# Old Story Worth Retelling



## Ratigan

I am new to these boards, so bear with me. This tale is old...but so extraordinary that it should be catalogued here. In fact, this burst of Disney magic helped accelerate my Disney addiction and ensured many trips afterwards. My daughter was only two at the time, the time being in the mid 90s. I had taken her to eat breakfast at Tony's Town Square in MK. Being the typical finicky kid, all she wanted were grapes. The CM waiting on us reluctantly informed me that the restaurant did not have grapes. I did not give it much thought and onward we forged.

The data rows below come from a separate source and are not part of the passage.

Definition AufsCtlRduV_SZ : Z := 0.
Definition AufsCtlRduV_End : Z := 1.
Definition t_aufs_rdu : ctype :=
  TStruct 8 [(lit "sz", TUnion 1 [(lit "sz", u64_t); (lit "nent", u64_t)]);
             (lit "ent", t_au_rdu_ent_ul); (lit "verify", TArray AufsCtlRduV_End u16_t);
             (lit "blk", u32_t); (lit "tail", t_au_rdu_ent_ul); (lit "rent", u64_t);
             (lit "full", u8_t); (lit "shwh", u8_t); (lit "cookie", t_au_rdu_cookie)].

Definition t_aufs_wbr_fd : ctype := TStruct 8 [(lit "oflags", u32_t); (lit "brid", i16_t)].
Definition t_aufs_ibusy : ctype :=
  TStruct 8 [(lit "ino", u64_t); (lit "h_ino", u64_t); (lit "bindex", i16_t)].

Definition AUFS_MVDOWN_UPPER : Z := 0.
Definition AUFS_MVDOWN_LOWER : Z := 1.
Definition AUFS_MVDOWN_NARRAY : Z := 2.
Definition t_aufs_stfs : ctype :=
  TStruct 1 [(lit "f_blocks", u64_t); (lit "f_bavail", u64_t); (lit "f_files", u64_t);
             (lit "f_ffree", u64_t)].
Definition t_aufs_stbr : ctype :=
  TStruct 8 [(lit "brid", i16_t); (lit "bindex", i16_t); (lit "stfs", t_aufs_stfs)].
Definition t_aufs_mvdown : ctype :=
  TStruct 8 [(lit "flags", u32_t); (lit "stbr", TArray AUFS_MVDOWN_NARRAY t_aufs_stbr);
             (lit "au_errno", TInt 1)].
Definition t_aufs_brinfo : ctype :=
  TUnion 8 [(lit "_spacer", char_array 4096);
            (lit "", TStruct 1 [(lit "id", i16_t); (lit "perm", int_t); (lit "path", char_array 0)])].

However...when the food arrived, there was a big plate of grapes for my grateful (grapeful?) kid. I inquired as to their provenance....and here is where Disney does what Disney does best. The CM had LEFT her restaurant, walked up Main Street to the fruit vendor, acquired the grapes, and had them ready for my daughter without saying a word. If I had not dug a little, this deed would have never been known. Unfortunately, I do not know the lady's name, although it would not surprise me to see it today with "VP" beside it. She went way above and beyond to make a little girl happy with no concern for acknowledgment or praise. So, across the years, thank you. Your kindness reverberates even today.


----------



## disneyfreakliveshere

Great story, thanks for sharing.


----------



## chiburple

I agree, that's very sweet!


----------



## jess1662

Love it! Disney magic!


----------



## MadAlice

That story made my day!


----------



## prichardt

That is such a great story! There really is magic at Disney


----------